Japan’s National Police Agency has disclosed a report stating that from January up until October 2018, reports of suspicious cryptocurrency business deals were made to them by crypto exchanges and they recorded 5,944 of such speculation. It is believed that these business deals involved tax evasion and money laundering.
The current figures reported this year is more than eight times the figures from last year which was 699 cases. The NPA has commended these reports because they see it as a sign of seriousness on the part of operators who are carrying out their reporting duties properly.
The Japan Times reported that from April to December 2017, cases of shady cryptocurrency transactions numbering 699 were registered. Within the first six months of this year, 60 billion yen has been stolen from individual wallets as well as cryptocurrency exchanges and that is a massive increase from the 660 million yen theft that was recorded last year. In response to these worrisome findings, crypto operators have been necessitated by a new law that was that was put into effect in April to know their customers and also to disclose all cryptocurrency transactions discovered to be suspicious to the police.
Obedience to Directives
An NPA official has been quoted in The Mainichi, a Japanese national newspaper, saying that the reason why more reports of shady activities have been recorded is that crypto exchange platforms have increased their cooperation with the police.
Here is how he put it:
“It’s already been some time since the reporting system began, and it has been embraced by the industry through guidance from the Financial Services Agency.”
Cryptocurrency exchanges were required by a regulatory regime initiated by the Japanese government to disclose any transaction detected to be suspicious, as the government of Japan was making efforts to join the worldwide restriction movement on money laundering and other forms of illegal activities in the financial sector. From that day forward, the law enforcement agencies, as well as regulators, have added reports from exchanges about suspicious crypto transactions into their investigations.
A report disclosed that the Financial Services Agency had, by October 1, certified 16 agencies and there is an ongoing screening process for the registration of three more operators.

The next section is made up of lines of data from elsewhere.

(** * gns3converter.topology: a shallow embedding

    The module [gns3converter/topology.py] holds two classes.
    [LegacyTopology] accumulates the devices, hypervisor configuration
    blocks and artwork of a parsed legacy [.net] file; [JSONTopology]
    assembles the collections of a version 1.0 topology into one nested
    dictionary.  Both are embedded below, method by method, and the
    properties the specification states about them are settled at the end
    of the file. *)

From Stdlib Require Import Strings.Ascii.
From stdpp Require Import base option list numbers strings sorting.

#[local] Set Warnings "-register-all".

Local Open Scope Z_scope.
Local Open Scope string_scope.

(** ** Python values, exceptions and results *)

(** The values that travel through the module: [None], booleans,
    integers, strings, lists and dictionaries with string keys.  A
    dictionary keeps its entries in insertion order, as Python's does. *)
Inductive pyval : Type :=
  | PNone
  | PBool (b : bool)
  | PInt (n : Z)
  | PStr (s : string)
  | PList (l : list pyval)
  | PDict (d : list (string * pyval)).

(** The exceptions the module can raise; none is caught inside it. *)
Inductive exn : Type := KeyError | IndexError | TypeError | ValueError.

Inductive result (A : Type) : Type :=
  | Ok (a : A)
  | Raise (e : exn).
Arguments Ok {A} a.
Arguments Raise {A} e.

#[global] Instance result_ret : MRet result := fun _ a => Ok a.
#[global] Instance result_bind : MBind result := fun _ _ f m =>
  match m with
  | Ok a => f a
  | Raise e => Raise e
  end.

Definition is_ok {A} (r : result A) : bool :=
  match r with Ok _ => true | Raise _ => false end.

(** [v is None] *)
Definition is_none (v : pyval) : bool :=
  match v with PNone => true | _ => false end.

(** [type(v) == str] *)
Definition is_str (v : pyval) : bool :=
  match v with PStr _ => true | _ => false end.

(** ** Dictionaries with string keys *)

Module PyDict.

Definition dict (A : Type) : Type := list (string * A).

(** [d.get(k)] *)
Fixpoint get {A} (k : string) (d : dict A) : option A :=
  match d with
  | [] => None
  | (k', v) :: d' => if decide (k = k') then Some v else get k d'
  end.

(** [d[k] = v]: an existing key keeps its position, a new key goes to
    the end. *)
Fixpoint set {A} (k : string) (v : A) (d : dict A) : dict A :=
  match d with
  | [] => [(k, v)]
  | (k', v') :: d' =>
      if decide (k = k') then (k, v) :: d' else (k', v') :: set k v d'
  end.

(** [k in d] *)
Definition contains {A} (k : string) (d : dict A) : bool :=
  match get k d with Some _ => true | None => false end.

(** [list(d)]: the keys in iteration order. *)
Definition keys {A} (d : dict A) : list string := d.*1.

(** [d[k]], which raises [KeyError] on a missing key. *)
Definition getitem {A} (d : dict A) (k : string) : result A :=
  match get k d with
  | Some v => Ok v
  | None => Raise KeyError
  end.

(** [sorted(d)]: the keys in increasing order of their code points. *)
Definition sorted {A} (d : dict A) : list string :=
  merge_sort String.le (keys d).

End PyDict.

Import PyDict.

(** [l[i]] on a list: a negative index counts from the end, an index out
    of range raises [IndexError]. *)
Definition list_getitem {A} (l : list A) (i : Z) : result A :=
  let n := Z.of_nat (length l) in
  let j := if decide (i < 0) then i + n else i in
  if decide (0 <= j < n) then
    match l !! Z.to_nat j with
    | Some x => Ok x
    | None => Raise IndexError
    end
  else Raise IndexError.

(** ** Strings *)

Module PyStr.

Definition space : ascii := " "%char.
Definition dquote : ascii := "034"%char.
(** The two characters backslash and [n], and the line feed. *)
Definition escaped_newline : string := String "092"%char "n".
Definition newline : string := String "010"%char "".

(** [s.split(sep)] for a separator of one character: the pieces between
    the separators; never the empty list. *)
Fixpoint split (sep : ascii) (s : string) : list string :=
  match s with
  | "" => [""]
  | String c s' =>
      if decide (c = sep) then "" :: split sep s'
      else match split sep s' with
           | w :: ws => String c w :: ws
           | [] => [String c ""]
           end
  end.

(** The scan of [s.replace(old, new)] for a non-empty [old]: [skip] is
    the number of characters of the current match still to drop. *)
Fixpoint replace_go (old new : string) (skip : nat) (s : string) : string :=
  match s with
  | "" => ""
  | String c s' =>
      match skip with
      | S k => replace_go old new k s'
      | O =>
          if String.prefix old s
          then new +:+ replace_go old new (String.length old - 1) s'
          else String c (replace_go old new 0 s')
      end
  end.

(** With an empty [old], Python puts [new] before every character and
    at the end. *)
Fixpoint intersperse (new s : string) : string :=
  match s with
  | "" => new
  | String c s' => new +:+ String c (intersperse new s')
  end.

(** [s.replace(old, new)]: every non-overlapping occurrence, leftmost
    first. *)
Definition replace (old new s : string) : string :=
  match old with
  | "" => intersperse new s
  | _ => replace_go old new 0 s
  end.

(** [s[-1]] *)
Fixpoint last_char (s : string) : option ascii :=
  match s with
  | "" => None
  | String c "" => Some c
  | String _ s' => last_char s'
  end.

(** [s[0]] *)
Definition first_char (s : string) : option ascii :=
  match s with
  | "" => None
  | String c _ => Some c
  end.

(** [s[:-1]] *)
Fixpoint drop_last (s : string) : string :=
  match s with
  | "" => ""
  | String _ "" => ""
  | String c s' => String c (drop_last s')
  end.

(** [s[1:-1]] *)
Definition slice_1_m1 (s : string) : string :=
  match s with
  | "" => ""
  | String _ s' => drop_last s'
  end.

End PyStr.

Import PyStr.

(** ** LegacyTopology.device_typename *)

(** The table [dev_type] of the static method, with its entries in the
    order of the source. *)
Definition dev_type : dict (dict string) :=
  [ ("ROUTER", [("from", "ROUTER"); ("desc", "Router"); ("type", "Router")]);
    ("QEMU", [("from", "QEMU"); ("desc", "QEMU"); ("type", "QEMU")]);
    ("VBOX", [("from", "VBOX"); ("desc", "VBOX"); ("type", "VBOX")]);
    ("FRSW", [("from", "FRSW"); ("desc", "Frame Relay switch");
              ("type", "FrameRelaySwitch")]);
    ("ETHSW", [("from", "ETHSW"); ("desc", "Ethernet switch");
               ("type", "EthernetSwitch")]);
    ("Hub", [("from", "Hub"); ("desc", "Ethernet hub");
             ("type", "EthernetHub")]);
    ("ATMSW", [("from", "ATMSW"); ("desc", "ATM switch");
               ("type", "ATMSwitch")]);
    ("ATMBR", [("from", "ATMBR"); ("desc", "ATMBR"); ("type", "ATMBR")]);
    ("Cloud", [("from", "Cloud"); ("desc", "Cloud"); ("type", "Cloud")]) ].

(** [item.split(' ')[0]] *)
Definition first_token (item : string) : result string :=
  list_getitem (split space item) 0.

Definition device_typename (item : string) : result (string * dict string) :=
  item_type ← first_token item;
  entry ← getitem dev_type item_type;
  from ← getitem entry "from";
  let name := replace (from +:+ " ") "" item in
  entry' ← getitem dev_type item_type;
  mret (name, entry').

(** ** LegacyTopology *)

(** The state of a [LegacyTopology] object.  The dictionary
    [self.topology] always has the three keys ['devices'], ['conf'] and
    ['artwork'], which are the first three fields here. *)
Record LegacyTopology : Type := mkLegacyTopology {
  devices : dict (dict pyval);
  conf : list (dict pyval);
  artwork : dict (dict (dict pyval));
  hv_id : Z;
  nid : Z;
  sections : list string;
  old_top : dict (dict (dict pyval))
}.

(** [LegacyTopology.__init__] *)
Definition init (sections : list string)
    (old_top : dict (dict (dict pyval))) : LegacyTopology :=
  {| devices := [];
     conf := [];
     artwork := [("SHAPE", []); ("NOTE", []); ("PIXMAP", [])];
     hv_id := 0;
     nid := 1;
     sections := sections;
     old_top := old_top |}.

Definition with_devices (d : dict (dict pyval)) (s : LegacyTopology) :=
  mkLegacyTopology d (conf s) (artwork s) (hv_id s) (nid s)
    (sections s) (old_top s).
Definition with_conf (c : list (dict pyval)) (s : LegacyTopology) :=
  mkLegacyTopology (devices s) c (artwork s) (hv_id s) (nid s)
    (sections s) (old_top s).
Definition with_artwork (a : dict (dict (dict pyval))) (s : LegacyTopology) :=
  mkLegacyTopology (devices s) (conf s) a (hv_id s) (nid s)
    (sections s) (old_top s).
Definition with_hv_id (h : Z) (s : LegacyTopology) :=
  mkLegacyTopology (devices s) (conf s) (artwork s) h (nid s)
    (sections s) (old_top s).
Definition with_nid (n : Z) (s : LegacyTopology) :=
  mkLegacyTopology (devices s) (conf s) (artwork s) (hv_id s) n
    (sections s) (old_top s).

(** A method runs on the object and either returns or raises; in both
    cases the object keeps what was written to it before. *)
Definition M (A : Type) : Type := LegacyTopology → result A * LegacyTopology.

#[global] Instance M_ret : MRet M := fun _ a s => (Ok a, s).
#[global] Instance M_bind : MBind M := fun _ _ f m s =>
  match m s with
  | (Ok a, s') => f a s'
  | (Raise e, s') => (Raise e, s')
  end.

Definition lift {A} (r : result A) : M A := fun s => (r, s).
Definition gets {A} (f : LegacyTopology → A) : M A := fun s => (Ok (f s), s).
Definition modify (f : LegacyTopology → LegacyTopology) : M unit :=
  fun s => (Ok tt, f s).

(** [for x in l: body(x)] *)
Fixpoint for_each {A} (l : list A) (body : A → M unit) : M unit :=
  match l with
  | [] => mret tt
  | x :: l' => body x;; for_each l' body
  end.

(** A loop that updates a local variable. *)
Fixpoint for_fold {A B} (l : list A) (acc : B) (body : B → A → M B) : M B :=
  match l with
  | [] => mret acc
  | x :: l' => acc' ← body acc x; for_fold l' acc' body
  end.

(** [self.old_top[instance][item]] *)
Definition old_top_item (instance item : string) : M (dict pyval) :=
  top ← gets old_top;
  lift (section ← getitem top instance; getitem section item).

(** [self.old_top[instance][item][s_item]] *)
Definition old_top_field (instance item s_item : string) : M pyval :=
  record ← old_top_item instance item;
  lift (getitem record s_item).

(** [self.topology['devices'][name] = record] *)
Definition set_device (name : string) (record : dict pyval) : M unit :=
  modify (fun s => with_devices (set name record (devices s)) s).

(** [self.topology['devices'][name]] *)
Definition get_device (name : string) : M (dict pyval) :=
  devs ← gets devices;
  lift (getitem devs name).

(** [self.topology['devices'][name][field] = v] *)
Definition set_device_field (name field : string) (v : pyval) : M unit :=
  record ← get_device name;
  set_device name (set field v record).

(** [self.topology['devices'][name][field]] *)
Definition get_device_field (name field : string) : M pyval :=
  record ← get_device name;
  lift (getitem record field).

(** [self.topology['artwork'][item_type][item_id] = record] *)
Definition set_artwork_item (item_type item_id : string)
    (record : dict pyval) : M unit :=
  art ← gets artwork;
  group ← lift (getitem art item_type);
  modify (with_artwork (set item_type (set item_id record group) art)).

(** [self.topology['artwork'][item_type][item_id][s_item] = v] *)
Definition set_artwork_field (item_type item_id s_item : string)
    (v : pyval) : M unit :=
  art ← gets artwork;
  group ← lift (getitem art item_type);
  record ← lift (getitem group item_id);
  modify (with_artwork
            (set item_type (set item_id (set s_item v record) group) art)).

(** [len(s) > 1 and s[0] == '"' and s[-1] == '"'] *)
Definition is_quoted (s : string) : bool :=
  bool_decide (1 < String.length s)%nat
  && bool_decide (first_char s = Some dquote)
  && bool_decide (last_char s = Some dquote).

(** Lines 60 to 62 on a string: drop one pair of surrounding quotes. *)
Definition strip_quotes (s : string) : string :=
  if is_quoted s then slice_1_m1 s else s.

The National Public Safety Commission provided a report on Thursday concerning the conveyance of criminal earnings and stressed about the vulnerability of cryptocurrency transactions to corrupt practices. In all the investigations carries out by the NPA into shady crypto business deals, the following were found: the same photograph used by different people with various dates of birth and names, one IP addressed used to open many trading accounts, overseas accounts operating with addresses in Japan, the registration of mobile phone numbers that are no longer in use. Money laundering is not the only activity these transactions are guilty of, reports have it that child pornography and illegal drugs are also included.